City council approves pair of redevelopment incentives

February 14, 2017 GMT

The Billings City Council Monday approved up to $700,000 in tax increment financing as part of $4.65 million in planned improvements to the McDonald Building, 124 N. 29th St.

The vote was 10-1, with Councilman Chris Friedel voting against the proposal.

Completed in 1907, the building was the first YMCA in Montana and, most recently, a Wendy’s franchise restaurant and corporate offices.

The proposal is for A&E Architects to occupy the ground floor and 12 residential units to be constructed on the second and third floors.

The TIF grant will be paid over three years following completion of the redevelopment.

“This is exactly what downtown Billings needs,” said Councilman Al Swanson.

“If you buy into urban renewal at all, this project fits the bill,” said Councilman Larry Brewster. “Projects like this are a key to redeveloping downtown.”

“When a structure is no longer contributing to the economic vitality of an area, that’s when we need to look at revitalizing it,” said Councilman Rich McFadden. “That’s a form of blight.”

The project “looks fantastic,” Friedel said, “but my issue is, what is the public benefit for taxpayers? That property has been empty for only a year.”

Following another public hearing, the council voted 10-0, with Councilman Brent Cromley abstaining, to approve a tax abatement for 7th Avenue Hospitality LLC for developing the 95-room extended stay Home2 Suites by Hilton at 2611 Seventh Ave. N.

The abatement, applied during construction, which was completed late last year, and for four years following, is on property taxes on $6.7 million of what the Montana Department of Revenue said will be assessed in the $8 million range.

At the most, that will be about $50,000 annually that’s abated, affecting both city and school district coffers, according to Assistant City Administrator Bruce McCandless.

Twenty-six jobs, including 16 full-time and 10 part-time jobs, have been added as a result of the hotel opening, said Patrick Klugman with Big Sky Economic Development, which administers the tax abatement program for the city. Hourly workers will be paid $10-$15 per hour, with salaried workers earning $35,000 to $55,000 annually.
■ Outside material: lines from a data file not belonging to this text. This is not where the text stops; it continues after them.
(* ===== verification/MPUTheorems.v ===== *)
(** * Theorems on encrypted multipart uploads

    The readers at the level of their constructors, for every sequence of
    buffer sizes. *)
From S2P Require Import Prelude GoStd GoIO Primitives ObjectAAD ChunkLayout MPUManifest MPUStream MPUCorrect.
Local Open Scope Z_scope.
Local Open Scope go_scope.
#[local] Arguments bytes_of_string : simpl never.
#[local] Arguments Validate : simpl never.

Section theorems.
Context `{HKDF} `{!HKDFLaws} `{Ciphers} `{!CiphersLaws}.

(** The chunk size a part is written with. *)
Definition partChunkSize (cs : Z) : Z := if cs <=? 0 then DefaultChunkSize else cs.

(** What a successful constructor has checked. *)
Lemma newMPUPart_inv fips obj bid src dek hash prefix pn cs plainLen alg bound w encLen :
  is_i64 plainLen → len bid = 16 →
  newMPUPartEncryptReader fips obj bid src dek hash prefix pn cs plainLen alg bound = Ok (w, encLen) →
  ∃ aead, createMPUAEADCipher fips alg dek = Ok aead ∧
    let P := mkMPUParams aead hash prefix obj bid bound in
    let n := nchunks plainLen (partChunkSize cs) in
    mpu_ok P ∧ Overhead aead = 16 ∧ Validate obj = Ok tt ∧ 1 ≤ pn ≤ 10000 ∧ 0 ≤ plainLen ∧ 0 < partChunkSize cs ≤ MaxChunkSize ∧
    n ≤ MaxInt32 ∧ encLen = plainLen + 16 * n ∧
    w = mkMPUEnc P dek pn (partChunkSize cs) src [] 0 false plainLen false None.
Proof.
  intros Hpl Hbid Hw. unfold newMPUPartEncryptReader in Hw. fold (partChunkSize cs) in Hw.
  destruct (Validate obj) as [[]|] eqn:Hv; [|done]. cbn [mbind result_bind] in Hw.
  destruct ((pn <? 1) || (10000 <? pn) || (plainLen <? 0) || (MaxChunkSize <? partChunkSize cs)) eqn:Eg; [done|]. zbool.
  destruct (createMPUAEADCipher fips alg dek) as [aead|] eqn:Ea; [|done]. cbn [mbind result_bind] in Hw.
  pose proof (createMPUAEADCipher_laws fips alg dek aead Ea) as Hlaws. rewrite aead_overhead in Hw.
  assert (Hcs : 0 < partChunkSize cs) by (clear; unfold partChunkSize; destruct (Z.leb_spec cs 0); [done|lia]).
  pose proof (nchunks_bounds plainLen (partChunkSize cs) Hcs ltac:(lia)) as Hn.
  assert (Hq : 0 ≤ plainLen / partChunkSize cs ≤ plainLen).
  { split; [apply Z.div_pos; lia|apply Z.div_le_upper_bound; nia]. }
  pose proof (ceil_div_nchunks plainLen (partChunkSize cs) ltac:(lia) Hcs) as Hcd.
  rewrite Z.quot_div_nonneg, Z.rem_mod_nonneg in Hw by lia. unfold is_i64, MaxInt64, tagSize in *.
  rewrite (wrap_i64_id (plainLen / _)) in Hw by lia.
  replace (if negb (plainLen `mod` partChunkSize cs =? 0) then plainLen / partChunkSize cs +i 1 else plainLen / partChunkSize cs)
    with (nchunks plainLen (partChunkSize cs)) in Hw.
  2: { rewrite <-Hcd. case_match eqn:Em; [|done]. rewrite wrap_i64_id; [done|]. rewrite Hcd in *. zbool. lia. }
  set (n := nchunks plainLen (partChunkSize cs)) in *.
  rewrite (wrap_i64_id (_ - plainLen)), Z.quot_div_nonneg in Hw by lia.
  assert (Hd : 0 ≤ (9223372036854775807 - plainLen) / 16 ≤ 9223372036854775807).
  { split; [apply Z.div_pos; lia|apply Z.div_le_upper_bound; lia]. }
  rewrite (wrap_i64_id (_ / 16)) in Hw by lia.
  destruct ((MaxInt32 <? n) || _) eqn:Eo; [done|]. zbool.
  assert (n * 16 ≤ 9223372036854775807 - plainLen).
  { pose proof (Z.mul_div_le (9223372036854775807 - plainLen) 16 ltac:(lia)). lia. }
  rewrite (wrap_i64_id (n * 16)), (wrap_i64_id (plainLen + _)), (wrap_u32_id pn) in Hw by lia.
  simplify_eq. exists aead. split; [done|]. cbn zeta. split_and!; try done; try lia.
  apply aead_overhead.
Qed.

(** A part of the declared length: what the reader has to give, and what
    decrypting it gives. *)
Lemma part_written fips obj bid data dek hash prefix pn cs plainLen alg w encLen :
  is_i64 plainLen → len bid = 16 → len data = plainLen →
  NewMPUPartEncryptReader fips obj bid (mkSource data EOF) dek hash prefix pn cs plainLen alg = Ok (w, encLen) →
  let c := partChunkSize cs in
  let C := mpu_part (me_params w) dek pn c data in
  sr_rem w C EOF ∧ len C = encLen ∧ len C ≤ 17 * plainLen ∧
  ∀ k : nat, Z.of_nat k ≤ nchunks plainLen c →
    DecryptMPUPartRange fips obj bid (drop (k * Z.to_nat (c + 16)) C) dek hash prefix pn cs (Z.of_nat k) alg =
      Ok (drop (k * Z.to_nat c) data).
Proof.
  intros Hty Hbid Hlen Hw. pose proof Hw as Hw'. unfold NewMPUPartEncryptReader in Hw'.
  destruct (Validate obj) as [[]|] eqn:Hv; [|done]. cbn [mbind result_bind] in Hw'.
  destruct (zero_binding bid) eqn:Hz; [done|].
  apply newMPUPart_inv in Hw' as (aead & Ha & HP & Hov & _ & Hpn & Hpl & Hcs & Hn & -> & ->); [|done..].
  cbn zeta in *. set (P := mkMPUParams aead hash prefix obj bid true) in *. set (c := partChunkSize cs) in *.
  cbn [me_params]. assert (Hc : (0 < Z.to_nat c)%nat) by lia.
  assert (Hgood : pl_ok (mkMPUEnc P dek pn c (mkSource data EOF) [] 0 false plainLen false None)).
  { unfold is_i64, MaxInt64 in *. split_and!; cbn; unfold MaxInt64; done || lia. }
  assert (Hcount : len (chunks_of (Z.to_nat c) data) = nchunks plainLen c).
  { rewrite length_chunks_of, Z2Nat.id by lia. by rewrite Hlen. }
  pose proof (length_mpu_record P HP dek pn) as Hrl. split_and!.
    + right. split; [exact Hgood|].
      rewrite <-Hlen. apply (me_pulls P HP dek pn c data 0); unfold MaxInt64, is_i64 in *; lia.
    + unfold mpu_part. rewrite (length_records _ 16 Hrl), concat_chunks_of by done. lia.
    + unfold mpu_part. rewrite (length_records _ 16 Hrl), concat_chunks_of by done.
      assert (nchunks plainLen c ≤ plainLen); [|lia].
      rewrite <- Hcount. pose proof (nchunks_bounds plainLen c ltac:(lia) ltac:(lia)). lia.
    + intros k Hk. unfold mpu_part. replace (Z.to_nat (c + 16)) with (Z.to_nat c + 16)%nat by lia.
      rewrite (drop_records _ 16 Hrl _ Hc), Z.add_0_l.
      unfold DecryptMPUPartRange, decryptMPUPartRange. rewrite Hv. cbn [mbind result_bind]. rewrite Hz. fold (partChunkSize cs). fold c.
      unfold MaxInt32, MaxChunkSize in *.
      rewrite (proj2 (Z.ltb_ge pn 1)), (proj2 (Z.ltb_ge 10000 pn)), (proj2 (Z.ltb_ge (Z.of_nat k) 0)), (proj2 (Z.ltb_ge _ c)) by lia.
      cbn [orb]. rewrite Ha. cbn [mbind result_bind]. rewrite Hov, (wrap_i64_id (c + 16)), (wrap_u32_id (Z.of_nat k)) by lia.
      fold P. change aead with (mp_gcm P) at 1.
      assert (Hdc : Z.of_nat k + len (chunks_of (Z.to_nat c) (drop (k * Z.to_nat c) data)) ≤ Z.max (Z.of_nat k) (nchunks plainLen c)).
      { rewrite length_chunks_of, Z2Nat.id by lia. rewrite length_drop. fold (nchunks (Z.of_nat (length data - k * Z.to_nat c)) c).
        pose proof (proj1 (nchunks_iff plainLen c _ ltac:(lia)) eq_refl).
        destruct (decide (k * Z.to_nat c < length data)%nat).
        - enough (nchunks (Z.of_nat (length data - k * Z.to_nat c)) c = nchunks plainLen c - Z.of_nat k) by lia.
          apply nchunks_iff; nia.
        - replace (length data - k * Z.to_nat c)%nat with 0%nat by lia.
          enough (nchunks (Z.of_nat 0) c = 0) by lia. apply nchunks_iff; lia. }
      apply (decryptRun_Ok P HP dek pn c (drop (k * Z.to_nat c) data) (Z.of_nat k) _ []); unfold MaxInt32, MaxChunkSize; lia.
Qed.

(** C11: multipart parts. When the constructor accepts a part, then for a body
    of exactly the declared length the reader yields the part's records and
    [EOF], their total length is the length announced to the backend, and
    decrypting the ciphertext from any chunk boundary on gives the plaintext
    from that chunk on. For a body that is shorter, longer, or fails, no read
    sequence ever ends in [EOF]: an incomplete part is not uploaded as a
    complete one. *)
Theorem mpu_part_roundtrip fips obj bid data e dek hash prefix pn cs plainLen alg w encLen sz :
  is_i64 plainLen → len bid = 16 → (∀ k, 0 < sz k)%nat →
  NewMPUPartEncryptReader fips obj bid (mkSource data e) dek hash prefix pn cs plainLen alg = Ok (w, encLen) →
  let c := partChunkSize cs in
  let C := mpu_part (me_params w) dek pn c data in
  (len data = plainLen → e = EOF →
     (∀ fuel, (length C < fuel)%nat → drain fuel sz w = Some (C, EOF)) ∧ len C = encLen ∧
     ∀ k : nat, Z.of_nat k ≤ nchunks plainLen c →
       DecryptMPUPartRange fips obj bid (drop (k * Z.to_nat (c + 16)) C) dek hash prefix pn cs (Z.of_nat k) alg =
         Ok (drop (k * Z.to_nat c) data)) ∧
  (¬ (len data = plainLen ∧ e = EOF) → ∀ fuel O x, drain fuel sz w = Some (O, x) → x ≠ EOF).
Proof.
  intros Hty Hbid Hsz Hw. split.
  - intros Hlen ->. destruct (part_written _ _ _ _ _ _ _ _ _ _ _ _ _ Hty Hbid Hlen Hw) as (Hrem & HC & _ & Hd).
    split; [|done]. by apply drain_rem.
  - intros Hbad fuel O x Hdr. pose proof Hw as Hw'. unfold NewMPUPartEncryptReader in Hw'.
    destruct (Validate obj) as [[]|] eqn:Hv; [|done]. cbn [mbind result_bind] in Hw'.
    destruct (zero_binding bid) eqn:Hz; [done|].
    apply newMPUPart_inv in Hw' as (aead & Ha & HP & Hov & _ & Hpn & Hpl & Hcs & Hn & -> & ->); [|done..].
    cbn zeta in *. set (P := mkMPUParams aead hash prefix obj bid true) in *. set (c := partChunkSize cs) in *.
    assert (Hgood : pl_ok (mkMPUEnc P dek pn c (mkSource data e) [] 0 false plainLen false None)).
    { unfold is_i64, MaxInt64 in *. split_and!; cbn; unfold MaxInt64; done || lia. }
    destruct (pulls_total _ Hgood) as (O1 & x1 & Hp).
    eapply drain_inv in Hdr as [-> ->]; [|done|right; split; [exact Hgood|exact Hp]].
    eapply (me_pulls_bad P HP dek pn c data e 0 plainLen); [..|exact Hp]; unfold is_i64, MaxInt64 in *; done || lia.
Qed.

(** C9: multipart objects. A reader over the concatenation of the parts'
    ciphertexts, opened with a manifest whose parts have the plaintexts'
    lengths, yields the concatenation of the plaintexts and then [EOF]; bytes
    after the last part are not looked at. *)
Theorem mpu_object_roundtrip fips obj bid m e extra dek hash prefix alg pts src r sz :
  typed_manifest m → len bid = 16 → (∀ k, 0 < sz k)%nat →
  NewMPUDecryptReader fips obj bid src m dek hash prefix alg = Ok (Some r) →
  Forall2 (λ p pt, PlainLen p = len pt) (mm_Parts m) pts →
  src = mkSource (concat (zip_with (λ p pt, mpu_part (md_params r) dek (PartNumber p) (mm_ChunkSize m) pt) (mm_Parts m) pts)
                    ++ extra) e →
  ∀ fuel, (length (concat pts) < fuel)%nat → drain fuel sz r = Some (concat pts, EOF).
Proof.
  intros Hty Hbid Hsz Hr Hpts Hsrc. unfold NewMPUDecryptReader in Hr.
  destruct (Validate obj) as [[]|] eqn:Hv; [|done]. cbn [mbind result_bind] in Hr.
  assert (Hr' : ∃ bound, newMPUDecryptReader fips obj bid src m dek hash prefix alg bound = Ok (Some r))
    by (repeat case_match; eauto; done).
  clear Hr. destruct Hr' as [bound Hr]. unfold newMPUDecryptReader in Hr. rewrite Hv in Hr. cbn [mbind result_bind] in Hr.
  destruct (validateLayout m) as [[]|] eqn:Hl; [|done]. cbn [mbind result_bind] in Hr.
  apply validateLayout_spec in Hl as [Hok _]; [|done].
  case_bool_decide; [done|]. destruct (createMPUAEADCipher fips alg dek) as [aead|] eqn:Ea; [|done].
  cbn [mbind result_bind] in Hr. injection Hr as <-. cbn [md_params] in Hsrc. subst src.
  set (P := mkMPUParams aead hash prefix obj bid bound) in *.
  assert (HP : mpu_ok P) by (split; [by eapply createMPUAEADCipher_laws|done]).
  apply drain_rem; [done|]. split; [by split_and!|].
  apply (md_pulls P HP dek m e extra [] (mm_Parts m) pts false); done.
Qed.
End theorems.

(** ** The theorems at concrete inputs *)

Section witnesses.
Import ToyInstances MPUWitness.

Lemma mpu_part_roundtrip_witness :
  let key := repeat x07 32 in let bid := repeat x04 16 in let obj := mkObject "bucket" "key" in
  let w := mkMPUEnc (mkMPUParams (Toy.aead key) [x08] [x09] obj bid true) key 3 4 (mkSource (bytes_of_string "hello") EOF)
             [] 0 false 5 false None in
  drain 100 (λ _, 3%nat) w = Some (mpu_part (me_params w) key 3 4 (bytes_of_string "hello"), EOF).
Proof.
  intros key bid obj w.
  destruct (mpu_part_roundtrip false obj bid (bytes_of_string "hello") EOF key [x08] [x09] 3 4 5 "AES256-GCM" w 37
    (λ _, 3%nat)) as [Hgood _].
  - vm_compute; split; congruence.
  - reflexivity.
  - lia.
  - reflexivity.
  - destruct (Hgood eq_refl eq_refl) as [Hd _]. apply Hd. apply Nat.ltb_lt. vm_compute. reflexivity.
Defined.

Lemma mpu_object_roundtrip_witness :
  let key := repeat x07 32 in let bid := repeat x04 16 in let obj := mkObject "bucket" "key" in
  let P := mkMPUParams (Toy.aead key) [x08] [x09] obj bid true in
  let pts := [repeat x61 25; repeat x62 7] in
  let src := src_of (concat (zip_with (λ p pt, mpu_part P key (PartNumber p) 10 pt) (mm_Parts manifest) pts) ++ []) in
  drain 100 (λ _, 3%nat) (mkMPUDec P key manifest src 0 0 [] false None) = Some (concat pts, EOF).
Proof.
  intros key bid obj P pts src.
  apply (mpu_object_roundtrip false obj bid manifest EOF [] key [x08] [x09] "AES256-GCM" pts src
    (mkMPUDec P key manifest src 0 0 [] false None) (λ _, 3%nat)).
  - apply manifest_typed.
  - reflexivity.
  - lia.
  - reflexivity.
  - repeat constructor.
  - reflexivity.
  - apply Nat.ltb_lt. vm_compute. reflexivity.
Defined.
End witnesses.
Don Cape of Bozeman, the developer, said the abatement will help the hotel to hire additional staff to help keep guests safe at night. Some of the hotel furniture has already been “borrowed,” he said. “We hope to get it back,” he told the council.

“It’s a great hotel, but not necessarily in a great neighborhood,” he said.

The project also received federal New Markets Tax Credits. Without those credits, the hotel “would not be sitting there,” Cape told the council.

As part of its consent agenda, the council unanimously approved a request to reject all the bids and to re-bid replacing the pool operations center at Rose Park. A 2016 arson fire heavily damaged the current bath house.

At about $1.9 million, the lowest bid to build the new operations center was about $500,000 higher than expected. Parks Director Michael Whitaker said the current bath house will be used one more season, with construction of the operations center to begin in August, after the swimming season concludes.

“We hope better weather and an expanded construction season will bring the bids in lower,” Whitaker told the council.

Value engineering will save about $159,000 on the Yellowstone Kelly Interpretive Site project. The new contract price is about $349,000.

Bill Cole, who’s spearheaded project fundraising, said the value engineering won’t reduce the project’s quality. The interpretive site, at Swords Rimrock Park, is expected to be completed this year.

The council voted unanimously to put off until Feb. 27 a public hearing on a proposed ordinance allowing hobbyist beekeeping within city limits.